_EXERCISE DESCRIPTION:_
Take the entries below and print, exactly, the stretch from the line containing "schemas.CartItemBase_quantity := 2" through the line containing "(cart_items db') = [3]", both included.

Collected data entries:
Lemma rsi_bounds_on_positive_window_witness :
  (0 < 3)%nat /\ (3 < length [1; 2; 1; 3]%Q)%nat /\
  exists r : Q,
    Indicator.rsiFromCloses [1; 2; 1; 3]%Q 3 = Some r /\ (0 <= r)%Q /\ (r <= 100)%Q.
Proof.
  split; [lia|]. split; [simpl; lia|].
  destruct (rsi_bounds_on_positive_window [1; 2; 1; 3]%Q 3) as [(r & E & H0 & H1 & _) _];
    [lia | simpl; lia |].
  exists r. auto.
Defined.

(** With a window of zero points the series is longer than the window,
    yet [rsiFromCloses] is undefined and [rsi] of technicals.ts is NaN:
    the averages are 0/0. *)
Lemma rsi_undefined_on_zero_window :
  (0 < length [5%Q])%nat /\
  Indicator.rsiFromCloses [5%Q] 0 = None /\
  Technicals.rsi [5%Q] 0 = Some NaN /\
  ~ (exists r : Q, Indicator.rsiFromCloses [5%Q] 0 = Some r /\ (0 <= r)%Q /\ (r <= 100)%Q).
Proof.
  split; [simpl; lia|]. split; [reflexivity|]. split; [reflexivity|].
  intros (r & E & _). discriminate E.
Qed.

Example sma_of_five :
  exists m, Indicator.sma [10; 20; 30; 40; 50]%Q 5 = Some (Fin m) /\ (m == 30)%Q.
Proof. eexists. split; [reflexivity | reflexivity]. Qed.

Example sma_undefined_when_short : Indicator.sma [10; 20; 30]%Q 5 = None.
Proof. reflexivity. Qed.

Example rsi_all_gains : Indicator.rsiFromCloses [1; 2; 2; 5]%Q 3 = Some 100%Q.
Proof. reflexivity. Qed.

Example rsi_mixed :
  exists r, Indicator.rsiFromCloses [1; 2; 1; 3]%Q 3 = Some r /\ (r == 75)%Q.
Proof. eexists. split; [reflexivity | reflexivity]. Qed.

(* ===================================================================== *)
(** * ragRetriever.ts: running the loaders                                *)
(* ===================================================================== *)

Section RagFacts.
Import Rag.
Context `{Host} `{Env}.

(** A computation that never throws. *)
Definition safe {A} (m : M A) : Prop := forall w, exists a w', m w = (Ok a, w').

Lemma safe_ret {A} (a : A) : safe (ret a).
Proof. intros w. eexists _, _. reflexivity. Qed.

Lemma safe_bind {A B} (m : M A) (k : A -> M B) :
  safe m -> (forall a, safe (k a)) -> safe (bind m k).
Proof.
  intros Hm Hk w. destruct (Hm w) as (a & w1 & E). destruct (Hk a w1) as (b & w2 & E2).
  exists b, w2. unfold bind. rewrite E. exact E2.
Qed.

Lemma safe_tryCatch {A} (m h : M A) : safe h -> safe (tryCatch m h).
Proof.
  intros Hh w. unfold tryCatch. destruct (m w) as [[a|] w1].
  - eexists _, _. reflexivity.
  - apply Hh.
Qed.

(** The world after [fetch(req)], whatever the response. *)
Definition afterFetch (req : Request) (w : World) : World :=
  setClock (clock w + Z.of_N (network req (clock w)).2) (logRequest req w).

Lemma fetch_world req w : (fetch req w).2 = afterFetch req w.
Proof.
  unfold fetch, afterFetch. destruct (network req (clock w)) as [resp lat].
  destruct resp; reflexivity.
Qed.

(** The world after [finnhubGet(url)]: without a key nothing happens;
    with a key exactly one request is sent. *)
Definition afterFinnhub (url : jsstring -> Request) (w : World) : World :=
  if Js.truthy FINNHUB_KEY then afterFetch (url FINNHUB_KEY) w else w.

Lemma finnhubGet_run url w : exists a, finnhubGet url w = (Ok a, afterFinnhub url w).
Proof.
  unfold finnhubGet, afterFinnhub. destruct (Js.truthy FINNHUB_KEY); simpl.
  2: { eexists. reflexivity. }
  unfold tryCatch, bind. pose proof (fetch_world (url FINNHUB_KEY) w) as Hw.
  destruct (fetch (url FINNHUB_KEY) w) as [[[ok body]|] w1]; simpl in Hw; subst w1.
  2: { eexists. reflexivity. }
  simpl. destruct ok; simpl.
  2: { eexists. reflexivity. }
  destruct body as [j|]; simpl.
  2: { eexists. reflexivity. }
  destruct j; try (eexists; reflexivity).
  destruct (Json.prop "s" _) as [[| | |s| |]|]; try (eexists; reflexivity).
  destruct (Js.eqb s _); eexists; reflexivity.
Qed.

Lemma finnhubGet_keyless url w :
  Js.truthy FINNHUB_KEY = false -> finnhubGet url w = (Ok None, w).
Proof. intros E. unfold finnhubGet. rewrite E. reflexivity. Qed.
Lemma Attack_zero_iff_unknown_occupant_witness :
  In (label model (labelled "acti" "catA")) canonicalNames /\
  ~ In (label model (labelled "acti" "old")) canonicalNames.
Proof.
  apply (proj1 (proj1 (Attack_zero_iff_unknown_occupant model
                         (labelled "acti" "catA") (labelled "acti" "old")))).
  reflexivity.
Defined.

End ModelMore.
(** The update is refused all the same: a requester who neither owns the
    item's cart nor is an admin never gets the item back. *)
Lemma update_cart_item_refused
    (C : crud.Crud) (db : DB) (cart_item_id quantity : Z) (current_user : User.t)
    (db1 : DB) (item : CartItem.t) (cart : Cart.t) :
  crud.update_cart_item db cart_item_id quantity = (db1, Ok (Some item)) ->
  main.item_cart db1 item = Some cart ->
  Cart.user_id cart <> User.id current_user ->
  User.role current_user <> "admin" ->
  main.update_cart_item db cart_item_id quantity current_user
  = (db1, Raise not_allowed_to_modify).
Proof.
  intros Hcrud Hcart Howner Hrole. unfold main.update_cart_item.
  rewrite Hcrud, Hcart.
  apply Z.eqb_neq in Howner. apply String.eqb_neq in Hrole.
  rewrite Howner, Hrole. reflexivity.
Qed.

(** C1 (the update path breaks it): Bob, a customer, asks for quantity 4 on
    cart item 1, which sits in Alice's cart with quantity 1.  He is answered
    403 Forbidden, and the stored quantity of Alice's item is 4 afterwards. *)
Theorem update_cart_item_forbidden_after_write
    (hash_password : string -> string) (verify_hash : string -> string -> bool) :
  let r := main.update_cart_item (C := crud_spec.model hash_password verify_hash)
             sample.db 1 4 sample.bob in
  snd r = Raise not_allowed_to_modify
  /\ stored_quantity sample.db 1 = Some 1
  /\ stored_quantity (fst r) 1 = Some 4.
Proof.
  vm_compute. repeat split.
Qed.

(** On the same store Bob's attempt to delete the item is refused and
    changes nothing. *)
Example delete_cart_item_forbidden_runs :
  main.delete_cart_item (C := sample.crud) sample.db 1 sample.bob
  = (sample.db, Raise not_allowed_to_delete).
Proof.
  apply (delete_cart_item_forbidden sample.crud sample.db 1 sample.bob
           {| CartItem.id := 1; CartItem.cart_id := 1;
              CartItem.product_id := 1; CartItem.quantity := 1 |}
           {| Cart.id := 1; Cart.user_id := 1 |});
    try reflexivity; simpl; discriminate.
Qed.


(** ** Runs on the sample store *)

Example lower_contains_runs :
  lower "Cart NOT Found" = "cart not found"
  /\ contains "not found" (lower "Cart NOT Found") = true
  /\ contains "empty" (lower "Insufficient stock") = false
  /\ contains "" "" = true.
Proof. vm_compute. repeat split. Qed.

(** A new email is signed up as user 6, with the hashed password. *)
Example signup_runs :
  let '(db', r) := main.signup (C := sample.crud) sample.db
                     {| schemas.UserCreate_email := "carol@example.com";
                        schemas.UserCreate_password := "pw" |} in
  r = Ok {| User.id := 6; User.email := "carol@example.com";
            User.password := "h:pw"; User.role := "customer" |}
  /\ map User.id (users db') = [1; 2; 3; 4; 5; 6].
Proof. vm_compute. split; reflexivity. Qed.

(** Alice adds two more novels: her existing row goes from 1 to 3 and no row
    is added.  A sixth novel does not fit the stock of 5. *)
Example add_item_runs :
  let '(db', r) := main.add_item_to_cart (C := sample.crud) sample.db
                     {| schemas.CartItemBase_product_id := 1;
                        schemas.CartItemBase_quantity := 2 |} sample.alice in
  r = Ok {| CartItem.id := 1; CartItem.cart_id := 1;
            CartItem.product_id := 1; CartItem.quantity := 3 |}
  /\ map CartItem.quantity (cart_items db') = [3]
  /\ snd (main.add_item_to_cart (C := sample.crud) sample.db
            {| schemas.CartItemBase_product_id := 1;
               schemas.CartItemBase_quantity := 5 |} sample.alice)
     = Raise insufficient_stock
  /\ snd (main.add_item_to_cart (C := sample.crud) sample.db
            {| schemas.CartItemBase_product_id := 7;
               schemas.CartItemBase_quantity := 1 |} sample.alice)
     = Raise {| status_code := 404; detail := "Product not found" |}.
Proof. vm_compute. repeat split. Qed.

(** Alice, the owner, may change her own item, and so may the admin. *)
Example update_cart_item_runs :
  snd (main.update_cart_item (C := sample.crud) sample.db 1 4 sample.alice)
  = Ok {| CartItem.id := 1; CartItem.cart_id := 1;
          CartItem.product_id := 1; CartItem.quantity := 4 |}
  /\ snd (main.update_cart_item (C := sample.crud) sample.db 1 4 sample.root)
     = Ok {| CartItem.id := 1; CartItem.cart_id := 1;
             CartItem.product_id := 1; CartItem.quantity := 4 |}
  /\ snd (main.update_cart_item (C := sample.crud) sample.db 9 4 sample.alice)
     = Raise {| status_code := 404; detail := "Cart item not found" |}.
Proof. vm_compute. repeat split. Qed.


(** ** Who a cart item handler serves *)

(** X1: whatever the persistence layer is, [update_cart_item] hands a cart
    item back only when the persistence layer returned that item and the
    requester owns the item's cart or is an admin. *)
Theorem update_cart_item_ok_is_authorized
    (C : crud.Crud) (db : DB) (cart_item_id quantity : Z) (current_user : User.t)
    (item : CartItem.t) :
  snd (main.update_cart_item db cart_item_id quantity current_user) = Ok item ->
  exists (db1 : DB) (cart : Cart.t),
    crud.update_cart_item db cart_item_id quantity = (db1, Ok (Some item))
    /\ main.item_cart db1 item = Some cart
    /\ (Cart.user_id cart = User.id current_user \/ User.role current_user = "admin").
Proof.
  unfold main.update_cart_item.
  destruct (crud.update_cart_item db cart_item_id quantity) as [db1 [[it|]|e]];
    simpl; try discriminate.
  destruct (main.item_cart db1 it) as [cart|] eqn:Hcart; simpl; [|discriminate].
  destruct (Z.eqb_spec (Cart.user_id cart) (User.id current_user)) as [Hown|Hown];
    destruct (String.eqb_spec (User.role current_user) "admin") as [Hadm|Hadm];
    simpl; try discriminate;
    intros Heq; injection Heq as ->; exists db1, cart; auto.
Qed.

Lemma update_cart_item_ok_is_authorized_witness :
  exists (db1 : DB) (cart : Cart.t),
    crud.update_cart_item (Crud := sample.crud) sample.db 1 4
    = (db1, Ok (Some {| CartItem.id := 1; CartItem.cart_id := 1;
                        CartItem.product_id := 1; CartItem.quantity := 4 |}))
    /\ main.item_cart db1 {| CartItem.id := 1; CartItem.cart_id := 1;
                             CartItem.product_id := 1; CartItem.quantity := 4 |}
       = Some cart
    /\ (Cart.user_id cart = User.id sample.alice \/ User.role sample.alice = "admin").
Proof.
  apply (update_cart_item_ok_is_authorized sample.crud sample.db 1 4 sample.alice).
  reflexivity.
Defined.
Lemma accurate_bound (u : R) (rnd : R -> R) (x : R) :
  0 <= u -> accurate u rnd -> Rabs (rnd x) <= (1 + u) * Rabs x.
Proof.
  intros Hu Hrnd. specialize (Hrnd x).
  replace (rnd x) with ((rnd x - x) + x) by ring.
  eapply Rle_trans; [apply Rabs_triang|]. lra.
Qed.

(** A sum taken from left to right with a rounding after every addition:
    each of the [n] additions adds a relative error of at most [u]. *)
Lemma rounded_sum_near (rnd : R -> R) (u : R) (xs : list R) (acc : R) :
  0 <= u -> accurate u rnd ->
  Rabs (fold_left (fun a x => rnd (a + x)) xs acc - (acc + Spec.total xs))
  <= ((1 + u) ^ length xs - 1) * (Rabs acc + Spec.total (map Rabs xs)).
Proof.
  intros Hu Hrnd. revert acc. induction xs as [|x xs IH]; intros acc.
  - simpl. replace (acc - (acc + 0)) with 0 by ring. rewrite Rabs_R0. lra.
  - cbn [fold_left Spec.total map length].
    set (a' := rnd (acc + x)).
    specialize (IH a').
    pose proof (Hrnd (acc + x)) as Hnear. fold a' in Hnear.
    pose proof (accurate_bound u rnd (acc + x) Hu Hrnd) as Ha'. fold a' in Ha'.
    pose proof (Rabs_triang acc x) as Htri.
    pose proof (Rabs_pos acc) as Hacc. pose proof (Rabs_pos x) as Hx.
    pose proof (total_abs_nonneg xs) as HT.
    pose proof (pow_1u_ge_1 u (length xs) Hu) as HP.
    set (F := fold_left (fun a y => rnd (a + y)) xs a') in *.
    set (P := (1 + u) ^ length xs) in *.
    set (T := Spec.total (map Rabs xs)) in *.
    set (Sx := Spec.total xs) in *.
    replace (F - (acc + (x + Sx))) with ((F - (a' + Sx)) + (a' - (acc + x))) by ring.
    eapply Rle_trans; [apply Rabs_triang|].
    change ((1 + u) ^ S (length xs)) with ((1 + u) * (1 + u) ^ length xs).
    fold P.
    assert (H1 : (P - 1) * (Rabs a' + T)
                 <= (P - 1) * ((1 + u) * (Rabs acc + Rabs x) + T)).
    { apply Rmult_le_compat_l; [lra|].
      assert ((1 + u) * Rabs (acc + x) <= (1 + u) * (Rabs acc + Rabs x))
        by (apply Rmult_le_compat_l; lra).
      lra. }
    assert (H2 : u * Rabs (acc + x) <= u * (Rabs acc + Rabs x))
      by (apply Rmult_le_compat_l; lra).
    assert (H3 : 0 <= u * P * T).
    { apply Rmult_le_pos; [apply Rmult_le_pos; lra | lra]. }
    nra.
Qed.
(** * The svelte inspector plugin for Vite (neovim variant)

    A shallow embedding of [svelteInspector] (the plugin factory of the
    repository) and of the JavaScript built-ins its hooks call, followed by the
    properties of the hooks.

    Strings are [string]s of 8-bit characters, read as the UTF-8 bytes of a
    well-formed JavaScript string.  Every character the plugin searches for or
    inserts is ASCII, so searching, slicing at the positions found and
    concatenation give the same text on bytes as on UTF-16 code units. *)

From Stdlib Require Import String Ascii List ZArith Bool Lia.
Import ListNotations.
Local Open Scope string_scope.
Local Open Scope Z_scope.

(* ================================================================= *)
(** ** String built-ins *)

Module JsString.

(** [s.startsWith(p)] *)
Definition startsWith (p s : string) : bool := String.prefix p s.

(** The text left of the last [n] characters, and those last characters. *)
Definition drop_last (n : nat) (s : string) : string :=
  String.substring 0 (String.length s - n) s.

Definition last_chars (n : nat) (s : string) : string :=
  String.substring (String.length s - n) n s.

(** [s.endsWith(p)] *)
Definition endsWith (p s : string) : bool :=
  (String.length p <=? String.length s)%nat
  && String.eqb (last_chars (String.length p) s) p.

(** [s.indexOf(p)], the search starting at position [i] of the whole
    string: the first position where [p] occurs, [-1] when there is none. *)
Fixpoint indexOf_from (p s : string) (i : Z) : Z :=
  if String.prefix p s then i
  else match s with
       | EmptyString => -1
       | String _ s' => indexOf_from p s' (i + 1)
       end.

Definition indexOf (p s : string) : Z := indexOf_from p s 0.

(** [s.lastIndexOf(p)]: the last position where [p] occurs, [-1] when there
    is none. *)
Fixpoint lastIndexOf_from (p s : string) (i : Z) : Z :=
  let later := match s with
               | EmptyString => -1
               | String _ s' => lastIndexOf_from p s' (i + 1)
               end in
  if 0 <=? later then later
  else if String.prefix p s then i else -1.

Definition lastIndexOf (p s : string) : Z := lastIndexOf_from p s 0.

(** [s.substring(a, b)]: both bounds are clamped to [0 .. length], and
    swapped when the first is the larger. *)
Definition clamp (len x : Z) : Z := Z.min (Z.max x 0) len.

Definition substring (s : string) (a b : Z) : string :=
  let len := Z.of_nat (String.length s) in
  let a' := clamp len a in
  let b' := clamp len b in
  let from := Z.min a' b' in
  let to := Z.max a' b' in
  String.substring (Z.to_nat from) (Z.to_nat (to - from)) s.

(** The replacement text of [String.prototype.replace] (GetSubstitution)
    when the pattern is a string, so that there is no capture group:
    [$$] stands for a dollar sign, [$&] for the matched text, [$`] for the
    text before the match and [$'] for the text after it; any other [$] is
    kept as it is. *)
Fixpoint getSubstitution (matched before after template : string) : string :=
  match template with
  | EmptyString => EmptyString
  | String "$" (String "$" t) =>
      String "$" (getSubstitution matched before after t)
  | String "$" (String "&" t) =>
      matched ++ getSubstitution matched before after t
  | String "$" (String "`" t) =>
      before ++ getSubstitution matched before after t
  | String "$" (String "'" t) =>
      after ++ getSubstitution matched before after t
  | String c t => String c (getSubstitution matched before after t)
  end.

(** [s.replace(p, r)] for a string pattern [p]: the first occurrence of [p]
    is replaced by the expansion of [r]; [s] is returned when [p] does not
    occur. *)
Definition replace (p r s : string) : string :=
  let i := indexOf p s in
  if i <? 0 then s
  else
    let before := String.substring 0 (Z.to_nat i) s in
    let after :=
      String.substring (Z.to_nat i + String.length p)
        (String.length s - (Z.to_nat i + String.length p)) s in
    before ++ getSubstitution p before after r ++ after.

(** Whether the character [c] occurs in [s]. *)
Fixpoint has_char (c : ascii) (s : string) : bool :=
  match s with
  | EmptyString => false
  | String c' s' => Ascii.eqb c' c || has_char c s'
  end.

(** [a || b] on strings: the empty string is falsy. *)
Definition or_else (a b : string) : string :=
  if String.eqb a "" then b else a.

End JsString.

(* ================================================================= *)
(** ** Values and objects *)

#[local] Set Warnings "-register-all".

(** The values an [InspectorOptions] record is made of: strings, booleans,
    nested records, and [undefined] for an optional field that is not set. *)
Inductive value : Type :=
| VUndefined
| VBool (b : bool)
| VString (s : string)
| VObject (props : list (string * value)).

(** An object is the list of its own properties in enumeration order. *)
Definition object : Type := list (string * value).

Module JsObject.

Definition is_digit (c : ascii) : bool :=
  ((48 <=? N_of_ascii c) && (N_of_ascii c <=? 57))%N.

Fixpoint digits_value (s : string) (acc : N) : option N :=
  match s with
  | EmptyString => Some acc
  | String c s' =>
      if is_digit c
      then digits_value s' (10 * acc + (N_of_ascii c - 48))%N
      else None
  end.

(** A property key is an array index when it is the canonical decimal
    writing of an integer below [2^32 - 1]; an object enumerates such keys
    first, in ascending order, and the other keys after them in the order
    of their creation. *)
Definition array_index (k : string) : option N :=
  match k with
  | EmptyString => None
  | String "0" EmptyString => Some 0%N
  | String "0" _ => None
  | _ => match digits_value k 0 with
         | Some n => if (n <? 4294967295)%N then Some n else None
         | None => None
         end
  end.

(** [o[k]], [undefined] when [o] has no property [k]. *)
Fixpoint get (k : string) (o : object) : value :=
  match o with
  | [] => VUndefined
  | (k', v) :: o' => if String.eqb k' k then v else get k o'
  end.

Fixpoint has (k : string) (o : object) : bool :=
  match o with
  | [] => false
  | (k', _) :: o' => String.eqb k' k || has k o'
  end.

Fixpoint overwrite (k : string) (v : value) (o : object) : object :=
  match o with
  | [] => []
  | (k', v') :: o' =>
      if String.eqb k' k then (k', v) :: o'
      else (k', v') :: overwrite k v o'
  end.

Fixpoint insert_index (n : N) (k : string) (v : value) (o : object) : object :=
  match o with
  | [] => [(k, v)]
  | (k', v') :: o' =>
      match array_index k' with
      | Some m =>
          if (m <=? n)%N then (k', v') :: insert_index n k v o'
          else (k, v) :: (k', v') :: o'
      | None => (k, v) :: (k', v') :: o'
      end
  end.

(** [o[k] = v]: an existing property keeps its place; a new one takes the
    place its key has in the enumeration order.  ([insert_index] meets no
    index equal to the new one: that is the same key, and the property
    exists.) *)
Definition set (k : string) (v : value) (o : object) : object :=
  if has k o then overwrite k v o
  else match array_index k with
       | Some n => insert_index n k v o
       | None => (o ++ [(k, v)])%list
       end.

(** Copying the own properties of [source] into [target], as one spread
    element of an object literal does. *)
Definition assign (target source : object) : object :=
  fold_left (fun acc kv => set (fst kv) (snd kv) acc) source target.

Definition keys (o : object) : list string := map fst o.

(** The shape every object has: no key twice, array indices first and
    ascending. *)
Fixpoint ordered_from (lo : option N) (ks : list string) : bool :=
  match ks with
  | [] => true
  | k :: ks' =>
      match array_index k, lo with
      | Some n, Some m => (m <=? n)%N && ordered_from (Some n) ks'
      | Some _, None => false
      | None, _ => ordered_from None ks'
      end
  end.

(** A bound [lo] is below [lo'] when every list that is ordered from [lo']
    is ordered from [lo]. *)
Definition bound_le (lo lo' : option N) : Prop :=
  match lo, lo' with
  | Some m, Some n => (m <= n)%N
  | _, None => True
  | None, Some _ => False
  end.

Fixpoint nodup_keys (ks : list string) : bool :=
  match ks with
  | [] => true
  | k :: ks' => negb (existsb (String.eqb k) ks') && nodup_keys ks'
  end.

Definition well_formed_keys (ks : list string) : bool :=
  nodup_keys ks && ordered_from (Some 0%N) ks.

End JsObject.

(** Truthiness, as [if (v)], [!v] and [v || w] test it. *)
Definition truthy (v : value) : bool :=
  match v with
  | VUndefined => false
  | VBool b => b
  | VString s => negb (String.eqb s "")
  | VObject _ => true
  end.

(** The string a value becomes where a built-in expects a string. *)
Definition to_js_string (v : value) : string :=
  match v with
  | VUndefined => "undefined"
  | VBool true => "true"
  | VBool false => "false"
  | VString s => s
  | VObject _ => "[object Object]"
  end.

(** Objects well formed at every depth. *)
Fixpoint well_formed (v : value) : bool :=
  match v with
  | VObject props =>
      JsObject.well_formed_keys (map fst props)
      && forallb (fun kv => well_formed (snd kv)) props
  | _ => true
  end.

(* ================================================================= *)
(** ** JSON text *)

Module Json.

Definition dquote : ascii := ascii_of_N 34.
Definition backslash : ascii := ascii_of_N 92.

Definition hex_digit (n : N) : ascii :=
  ascii_of_N (if (n <? 10)%N then 48 + n else 87 + n)%N.

(** [\u00XX], for a character below [0x20] that has no short escape. *)
Definition unicode_escape (c : ascii) : string :=
  "\u00" ++ String (hex_digit (N_of_ascii c / 16))
              (String (hex_digit (N_of_ascii c mod 16)) "").

Definition quote_char (c : ascii) : string :=
  let n := N_of_ascii c in
  if (n =? 8)%N then "\b"
  else if (n =? 9)%N then "\t"
  else if (n =? 10)%N then "\n"
  else if (n =? 12)%N then "\f"
  else if (n =? 13)%N then "\r"
  else if (n =? 34)%N then String backslash (String dquote "")
  else if (n =? 92)%N then "\\"
  else if (n <? 32)%N then unicode_escape c
  else String c "".

Fixpoint quote_body (s : string) : string :=
  match s with
  | EmptyString => ""
  | String c s' => quote_char c ++ quote_body s'
  end.

(** QuoteJSONString *)
Definition quoteJSONString (s : string) : string :=
  String dquote (quote_body s ++ String dquote "").

(** SerializeJSONProperty without replacer or indentation: [None] is the
    [undefined] that makes an object leave the property out. *)
Fixpoint serializeJSONProperty (v : value) : option string :=
  match v with
  | VUndefined => None
  | VBool true => Some "true"
  | VBool false => Some "false"
  | VString s => Some (quoteJSONString s)
  | VObject props =>
      Some ("{" ++ String.concat ","
              (flat_map
                 (fun kv =>
                    match serializeJSONProperty (snd kv) with
                    | Some t => [quoteJSONString (fst kv) ++ ":" ++ t]
                    | None => []
                    end) props) ++ "}")
  end.

(** [JSON.stringify(v)] *)
Definition stringify (v : value) : option string := serializeJSONProperty v.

_FINAL ANSWER:_
                        schemas.CartItemBase_quantity := 2 |} sample.alice in
  r = Ok {| CartItem.id := 1; CartItem.cart_id := 1;
            CartItem.product_id := 1; CartItem.quantity := 3 |}
  /\ map CartItem.quantity (cart_items db') = [3]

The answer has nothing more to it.